If you’re going to be in that house a short time, renting makes more sense. If you’re going to be there as long as my parents, my grandparents, my aunts and uncles… have been in the houses they bought, it can make sense to buy. It also depends on whether you have a decent landlord or not: I’ve had landlords who were a pleasure to rent from but also many who didn’t understand that renting doesn’t equal “getting paid for sitting on your butt while the houses you’ve rented break down”.

And some people buy - to rent.

That said, if he gets people to understand that a starter house is in the short-term side and therefore it makes sense to rent, kudos to him.

Here’s a “Defense of Columbus” video that takes Adam to task for his cartoonish “Columbus was evil” video.
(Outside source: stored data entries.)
Lemma getItem_name_spec c name x :
  map_inv getName c ->
  getItem_name c name = Some x <-> exists idx, item_at (m_items c) idx = Some x /\ getName x = name.
Proof.
  intros Hi. unfold getItem_name. destruct (m_name2idx_map c !! name) as [idx|] eqn:E.
  - apply (mi_names _ _ Hi) in E as (y & Hy & Hn). rewrite Hy. split.
    + intros [= <-]. eauto.
    + intros (j & Hj & Hn'). assert (m_name2idx_map c !! name = Some j) as E1
        by (apply (mi_names _ _ Hi); eauto).
      assert (m_name2idx_map c !! name = Some idx) as E2 by (apply (mi_names _ _ Hi); eauto). congruence.
  - split; [done|]. intros (j & Hj & Hn). assert (m_name2idx_map c !! name = Some j) as E1
      by (apply (mi_names _ _ Hi); eauto). congruence.
Qed.

Lemma lookup_size (c : t T) :
  map_inv getName c -> Z.of_nat (size (m_name2idx_map c)) = getNumItems c.
Proof.
  intros Hi. unfold getNumItems. rewrite (holes_count _ _ (proj1 (mi_holes _ _ Hi)) (proj2 (mi_holes _ _ Hi))).
  f_equal. rewrite <- items_from_all, length_fmap, <- length_map_to_list.
  rewrite <- (length_fmap (fun p => (getName p.2, p.1)) (items_from (m_items c) 0)).
  apply Permutation_length, NoDup_Permutation.
  - apply NoDup_map_to_list.
  - apply NoDup_fmap_2_strong; [|apply (NoDup_fmap_1 fst), StronglySorted_NoDup_lt, items_from_sorted].
    intros [i x] [j y] Hx%elem_of_items_from Hy%elem_of_items_from [= Hn ->]. congruence.
  - intros [name idx]. rewrite elem_of_map_to_list, (mi_names _ _ Hi), list_elem_of_fmap.
    split.
    + intros (x & Hx & <-). exists (idx, x). split; [done|]. by apply elem_of_items_from.
    + intros ([k x] & [= -> ->] & Hx). exists x. split; [|done]. by apply elem_of_items_from.
Qed.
You be the judge.

That said, I haven’t watched much of “Adam Ruins Everything” so I can’t speak to the rest of his content.

Mind you, you can selectively cite things and create fallacious or disingenuous arguments out of legitimate facts. Add in strawman arguments and inflating the importance of select material and just having cites might not mean as much as you’d think.

I’ve mainly watched bits of the show that wind up getting shared on Facebook and agree that some of it is good and some seems to be aimed at “we need a total take-down to make this video worth it” over being completely accurate. Maybe not as bad as Cracked but certainly worth taking with a grain of salt and realization that you’re watching a product designed for entertainment first and education a distant second, if that.

At 1:37 he shows a clip from the show where Adam says Columbus couldn’t have discovered the Earth was round because in his time it was already common knowledge. He then says “the way Adam phrases this makes it seem like Columbus thought he was the first person to conclude the Earth was round.”

It didn’t at all seem like Adam was making a point regarding what Columbus thought, just that Adam was correcting a common misconception.

The next mistake he claims Adam made is that Columbus thought the Earth was pear shaped. However:

I stopped there.

More intended to entertain than to enlighten. Doesn’t present nuanced facts about anything, just says what we all know is wrong and theoretically has a cite that no one bothers to check. Just as likely to create misinformation than cure ignorance.